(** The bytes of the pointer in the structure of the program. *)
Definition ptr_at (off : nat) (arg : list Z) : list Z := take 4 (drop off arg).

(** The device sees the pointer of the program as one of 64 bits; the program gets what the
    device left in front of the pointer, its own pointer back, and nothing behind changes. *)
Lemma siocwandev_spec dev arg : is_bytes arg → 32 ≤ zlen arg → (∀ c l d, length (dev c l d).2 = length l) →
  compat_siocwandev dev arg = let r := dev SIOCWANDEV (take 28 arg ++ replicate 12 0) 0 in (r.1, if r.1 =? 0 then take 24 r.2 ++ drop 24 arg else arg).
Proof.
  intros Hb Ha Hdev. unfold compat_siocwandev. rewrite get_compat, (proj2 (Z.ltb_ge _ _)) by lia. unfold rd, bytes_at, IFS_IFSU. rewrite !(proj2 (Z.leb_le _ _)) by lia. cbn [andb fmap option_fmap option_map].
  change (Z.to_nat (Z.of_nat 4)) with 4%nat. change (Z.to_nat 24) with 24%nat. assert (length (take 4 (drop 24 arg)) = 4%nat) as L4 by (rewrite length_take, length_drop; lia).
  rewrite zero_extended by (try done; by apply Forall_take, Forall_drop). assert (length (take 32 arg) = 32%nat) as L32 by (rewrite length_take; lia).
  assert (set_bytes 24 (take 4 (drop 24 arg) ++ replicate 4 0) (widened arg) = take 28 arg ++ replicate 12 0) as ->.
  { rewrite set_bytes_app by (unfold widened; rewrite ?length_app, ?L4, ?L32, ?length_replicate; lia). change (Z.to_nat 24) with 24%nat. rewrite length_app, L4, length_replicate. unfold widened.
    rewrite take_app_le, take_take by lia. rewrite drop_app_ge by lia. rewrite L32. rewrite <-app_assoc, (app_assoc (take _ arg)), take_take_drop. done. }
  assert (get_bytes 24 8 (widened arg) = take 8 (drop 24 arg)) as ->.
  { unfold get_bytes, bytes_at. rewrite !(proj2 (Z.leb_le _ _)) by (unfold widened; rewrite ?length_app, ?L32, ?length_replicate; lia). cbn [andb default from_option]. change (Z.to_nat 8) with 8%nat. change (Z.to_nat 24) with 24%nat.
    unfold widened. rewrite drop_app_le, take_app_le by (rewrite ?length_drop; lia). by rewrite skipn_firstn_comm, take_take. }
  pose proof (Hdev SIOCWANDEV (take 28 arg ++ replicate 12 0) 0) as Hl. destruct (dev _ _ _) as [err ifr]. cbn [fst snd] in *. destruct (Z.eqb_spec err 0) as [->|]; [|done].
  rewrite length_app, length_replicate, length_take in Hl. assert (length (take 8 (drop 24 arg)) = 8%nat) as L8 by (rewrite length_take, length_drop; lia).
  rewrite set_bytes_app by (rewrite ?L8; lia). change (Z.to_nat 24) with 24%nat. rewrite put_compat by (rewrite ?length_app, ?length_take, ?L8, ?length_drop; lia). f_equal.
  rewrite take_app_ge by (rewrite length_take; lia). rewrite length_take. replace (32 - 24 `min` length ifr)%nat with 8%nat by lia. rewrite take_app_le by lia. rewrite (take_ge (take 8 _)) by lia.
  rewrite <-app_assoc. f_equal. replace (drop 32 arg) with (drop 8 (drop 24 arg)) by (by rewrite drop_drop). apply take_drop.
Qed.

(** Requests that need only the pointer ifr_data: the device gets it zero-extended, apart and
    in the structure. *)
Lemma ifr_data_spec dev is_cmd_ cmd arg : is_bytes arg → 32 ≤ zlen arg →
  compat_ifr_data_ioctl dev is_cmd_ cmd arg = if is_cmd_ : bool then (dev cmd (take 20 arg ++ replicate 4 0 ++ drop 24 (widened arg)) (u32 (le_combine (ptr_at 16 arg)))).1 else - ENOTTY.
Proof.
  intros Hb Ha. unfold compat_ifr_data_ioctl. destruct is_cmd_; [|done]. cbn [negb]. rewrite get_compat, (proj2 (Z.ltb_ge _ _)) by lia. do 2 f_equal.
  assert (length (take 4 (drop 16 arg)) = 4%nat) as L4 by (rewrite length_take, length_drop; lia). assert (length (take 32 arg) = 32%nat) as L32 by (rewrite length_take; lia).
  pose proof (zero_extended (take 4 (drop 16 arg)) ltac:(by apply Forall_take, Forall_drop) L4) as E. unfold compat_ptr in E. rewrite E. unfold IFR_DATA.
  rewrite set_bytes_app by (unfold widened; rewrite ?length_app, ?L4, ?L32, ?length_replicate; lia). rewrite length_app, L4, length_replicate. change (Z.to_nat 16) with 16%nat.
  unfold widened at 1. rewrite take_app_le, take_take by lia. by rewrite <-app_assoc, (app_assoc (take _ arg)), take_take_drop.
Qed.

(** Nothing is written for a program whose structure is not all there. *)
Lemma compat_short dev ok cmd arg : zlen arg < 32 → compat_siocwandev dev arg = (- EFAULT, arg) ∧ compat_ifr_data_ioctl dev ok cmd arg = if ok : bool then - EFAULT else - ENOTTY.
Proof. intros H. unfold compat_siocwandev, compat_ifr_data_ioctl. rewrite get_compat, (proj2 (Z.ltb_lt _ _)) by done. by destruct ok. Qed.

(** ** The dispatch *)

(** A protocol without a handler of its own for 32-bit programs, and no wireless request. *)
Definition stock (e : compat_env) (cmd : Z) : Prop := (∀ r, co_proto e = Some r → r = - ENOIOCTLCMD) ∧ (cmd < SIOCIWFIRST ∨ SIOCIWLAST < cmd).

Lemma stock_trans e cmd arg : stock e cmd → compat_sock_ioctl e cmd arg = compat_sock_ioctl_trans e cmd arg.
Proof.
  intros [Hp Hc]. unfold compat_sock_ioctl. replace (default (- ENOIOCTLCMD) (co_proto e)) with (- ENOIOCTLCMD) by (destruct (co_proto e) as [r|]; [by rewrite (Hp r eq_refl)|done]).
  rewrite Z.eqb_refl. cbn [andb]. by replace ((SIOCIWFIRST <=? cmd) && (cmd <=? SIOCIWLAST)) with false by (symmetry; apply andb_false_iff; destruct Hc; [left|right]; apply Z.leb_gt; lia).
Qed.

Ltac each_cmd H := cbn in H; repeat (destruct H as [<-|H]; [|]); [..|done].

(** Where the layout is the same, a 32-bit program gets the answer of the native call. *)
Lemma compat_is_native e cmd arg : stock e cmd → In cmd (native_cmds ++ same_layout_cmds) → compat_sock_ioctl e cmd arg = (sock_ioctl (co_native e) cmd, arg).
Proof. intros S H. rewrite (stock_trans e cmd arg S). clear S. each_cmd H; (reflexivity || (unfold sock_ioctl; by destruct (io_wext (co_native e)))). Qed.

**Required action:** One number only, please: the count of lines in the data that hold the word "else".

**Response to the exercise:** 3